Lemma binary_round_aux_sign_clear (prec emax : Z) (m e : Z) (l : location) :
  sign_clear (binary_round_aux prec emax false m e l).
Proof.
  unfold binary_round_aux.
  destruct (shr_fexp prec emax m e l) as [mrs e'].
  destruct (shr_fexp prec emax _ e' loc_Exact) as [mrs' e''].
  destruct (shr_m mrs'); [done| |done].
  by destruct (Z.leb e'' (emax - prec)).
Qed.

Lemma binary_round_sign_clear (prec emax : Z) (m : positive) (e : Z) :
  sign_clear (binary_round prec emax false m e).
Proof.
  unfold binary_round. destruct (shl_align m e _) as [mz ez].
  apply binary_round_aux_sign_clear.
Qed.

Lemma SFadd_sign_clear (prec emax : Z) (x y : spec_float) :
  sign_clear x -> sign_clear y -> sign_clear (SFadd prec emax x y).
Proof.
  destruct x as [sx|sx| |sx mx ex], y as [sy|sy| |sy my ey]; simpl;
    intros Hx Hy; subst; try done.
  apply binary_round_sign_clear.
Qed.

Lemma Pow2_sign_clear (x : float64) : sign_clear (F64.Pow2 x).
Proof.
  unfold F64.Pow2, F64.mul.
  destruct x as [s|s| |s m e]; simpl; rewrite ?xorb_nilpotent; try done.
  apply binary_round_aux_sign_clear.
Qed.

Lemma to_f32_sign_clear (x : float64) : sign_clear x -> sign_clear (F64.to_f32 x).
Proof.
  destruct x as [s|s| |s m e]; simpl; try done.
  intros ->. apply binary_round_sign_clear.
Qed.

Lemma sum_of_squares_sign_clear (a : list float32) (acc : float64) :
  sign_clear acc ->
  sign_clear (foldl (fun mag x => F64.add mag (F64.Pow2 (F64.of_f32 x))) acc a).
Proof.
  revert acc. induction a as [|x a IH]; intros acc Hacc; simpl; [done|].
  apply IH. apply SFadd_sign_clear; [done|apply Pow2_sign_clear].
Qed.

Lemma magnitude_sign_clear_aux (a : list float32) : sign_clear (magnitude a).
Proof.
  unfold magnitude. by apply to_f32_sign_clear, sum_of_squares_sign_clear.
Qed.

(** X3: [magnitude] is never negative: whatever the vector, the result is
    NaN or has its sign bit clear (+0, a positive number or +Inf); and
    the magnitude of the empty vector is +0. *)
Theorem magnitude_sign_clear (a : list float32) :
  sign_clear (magnitude a) /\ magnitude [] = F32.zero.
Proof.
  split; [|reflexivity].
  unfold magnitude. apply to_f32_sign_clear.
  by apply sum_of_squares_sign_clear.
Qed.

(** ** The score map and the retrieval *)

Lemma map_index_assign_same (m : score_map) (k : float32) (v : string) :
  F32.is_nan k = false -> map_index (map_assign m k v) k = v.
Proof.
  intros Hk. induction m as [|[k' v'] m IH]; simpl.
  - by rewrite eqb_refl.
  - destruct (F32.eqb k' k) eqn:Hk'; simpl; [by rewrite eqb_refl|].
    by rewrite Hk'.
Qed.

Lemma map_index_assign_other (m : score_map) (k k2 : float32) (v2 : string) :
  F32.eqb k2 k = false -> map_index (map_assign m k2 v2) k = map_index m k.
Proof.
  intros Hk. induction m as [|[k' v'] m IH]; simpl.
  - by rewrite Hk.
  - destruct (F32.eqb k' k2) eqn:Hk'; simpl.
    + rewrite Hk. destruct (F32.eqb k' k) eqn:Hk'k; [|done].
      rewrite eqb_sym in Hk'. by rewrite (eqb_trans _ _ _ Hk' Hk'k) in Hk.
    + by rewrite IH.
Qed.

Lemma scoring_index_other (q : list float32) (docs : list VectorDocument)
    (acc : score_map) (k : float32) :
  (forall d, d ∈ docs -> F32.eqb (score q d) k = false) ->
  map_index (foldl (fun chunks doc =>
                      map_assign chunks (score q doc) (Content doc)) acc docs) k
  = map_index acc k.
Proof.
  revert acc. induction docs as [|d docs IH]; intros acc Hd; simpl; [done|].
  rewrite IH by (intros d' Hd'; apply Hd; by right).
  apply map_index_assign_other, Hd. left.
Qed.

(** X4: of the records that score alike, the map of [getSimilarChunks]
    keeps the last one only: looking up the score of a record that no
    later record equals in score gives that record's content, whatever the
    earlier records were. *)
Theorem last_equal_score_wins (q : list float32)
    (before after : list VectorDocument) (d : VectorDocument) :
  F32.is_nan (score q d) = false ->
  (forall d', d' ∈ after -> F32.eqb (score q d') (score q d) = false) ->
  map_index (score_all q (before ++ d :: after)) (score q d) = Content d.
Proof.
  intros Hnan Hafter. unfold score_all. rewrite foldl_app. simpl.
  rewrite (scoring_index_other q after _ (score q d) Hafter).
  by apply map_index_assign_same.
Qed.

Lemma last_equal_score_wins_witness :
  map_index (score_all v10 ([docA; {| Embedding := v10; Content := "A2" |}]
                             ++ {| Embedding := v10; Content := "A3" |} :: [docB]))
            (score v10 {| Embedding := v10; Content := "A3" |})
  = "A3".
Proof.
  apply (last_equal_score_wins v10 [docA; {| Embedding := v10; Content := "A2" |}]
           [docB] {| Embedding := v10; Content := "A3" |}).
  - vm_compute. reflexivity.
  - intros d' Hd'. apply list_elem_of_singleton in Hd' as ->.
    vm_compute. reflexivity.
Defined.

Lemma getSimilarChunks_no_query (llm : Ollama) (question : string) (w : World) :
  (getEmbeddings llm [question]).1 = [] ->
  exists why, getSimilarChunks llm question w = (Panicked why, w).
Proof.
  intros Hemb. unfold getSimilarChunks, get_vdb. rewrite Hemb.
  unfold mbind at 1, Go_bind at 1.
  unfold mbind at 1, Go_bind at 1.
  rewrite scoring_loop_no_query.
  destruct (vdb w); eexists; reflexivity.
Qed.

Lemma getSimilarChunks_state (llm : Ollama) (question : string) (w : World) :
  (getSimilarChunks llm question w).2 = w.
Proof.
  destruct ((getEmbeddings llm [question]).1) as [|q rest] eqn:Hemb.
  - by destruct (getSimilarChunks_no_query llm question w Hemb) as [why ->].
  - rewrite (getSimilarChunks_query llm question q); [done|by rewrite Hemb].
Qed.
(** [min(l)] is below every element. *)
Lemma min_from_le (l : list F) :
  forall (seen : list F) (best : F),
    (forall c, In c seen -> flt c best = false) ->
    forall c, In c (seen ++ best :: l) -> flt c (min_from best l) = false.
Proof.
  induction l as [| a l IH]; intros seen best Hs c Hc; cbn [min_from].
  - apply in_app_or in Hc. destruct Hc as [Hc | [<- | []]];
      [now apply Hs | apply flt_irrefl].
  - destruct (flt a best) eqn:E.
    + apply (IH (seen ++ [best])).
      * intros c' Hc'. apply in_app_or in Hc'.
        destruct Hc' as [Hc' | [<- | []]].
        -- destruct (flt c' a) eqn:E'; [| reflexivity].
           rewrite <- (Hs c' Hc'). symmetry. exact (flt_trans _ _ _ E' E).
        -- now apply flt_asym.
      * rewrite <- app_assoc. exact Hc.
    + apply (IH (seen ++ [a])).
      * intros c' Hc'. apply in_app_or in Hc'.
        destruct Hc' as [Hc' | [<- | []]]; [now apply Hs | exact E].
      * apply in_app_or in Hc. apply in_or_app.
        destruct Hc as [Hc | [<- | [<- | Hc]]].
        -- left. apply in_or_app. now left.
        -- right. now left.
        -- left. apply in_or_app. right. now left.
        -- right. now right.
Qed.

Lemma py_min_le (l : list F) (lo : F) :
  py_min l = Ok lo -> forall c, In c l -> flt c lo = false.
Proof.
  destruct l as [| a l]; [discriminate |]. cbn [py_min]. intros [= <-] c Hc.
  apply (min_from_le l [] a); [intros c' [] | exact Hc].
Qed.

----

Of all the entries above, repeat only the lines from the line that has "Lemma map_index_assign_same (m" to the line that has "Theorem last_equal_score_wins (q", both lines included, exactly.

Lemma map_index_assign_same (m : score_map) (k : float32) (v : string) :
  F32.is_nan k = false -> map_index (map_assign m k v) k = v.
Proof.
  intros Hk. induction m as [|[k' v'] m IH]; simpl.
  - by rewrite eqb_refl.
  - destruct (F32.eqb k' k) eqn:Hk'; simpl; [by rewrite eqb_refl|].
    by rewrite Hk'.
Qed.

Lemma map_index_assign_other (m : score_map) (k k2 : float32) (v2 : string) :
  F32.eqb k2 k = false -> map_index (map_assign m k2 v2) k = map_index m k.
Proof.
  intros Hk. induction m as [|[k' v'] m IH]; simpl.
  - by rewrite Hk.
  - destruct (F32.eqb k' k2) eqn:Hk'; simpl.
    + rewrite Hk. destruct (F32.eqb k' k) eqn:Hk'k; [|done].
      rewrite eqb_sym in Hk'. by rewrite (eqb_trans _ _ _ Hk' Hk'k) in Hk.
    + by rewrite IH.
Qed.

Lemma scoring_index_other (q : list float32) (docs : list VectorDocument)
    (acc : score_map) (k : float32) :
  (forall d, d ∈ docs -> F32.eqb (score q d) k = false) ->
  map_index (foldl (fun chunks doc =>
                      map_assign chunks (score q doc) (Content doc)) acc docs) k
  = map_index acc k.
Proof.
  revert acc. induction docs as [|d docs IH]; intros acc Hd; simpl; [done|].
  rewrite IH by (intros d' Hd'; apply Hd; by right).
  apply map_index_assign_other, Hd. left.
Qed.

(** X4: of the records that score alike, the map of [getSimilarChunks]
    keeps the last one only: looking up the score of a record that no
    later record equals in score gives that record's content, whatever the
    earlier records were. *)
Theorem last_equal_score_wins (q : list float32)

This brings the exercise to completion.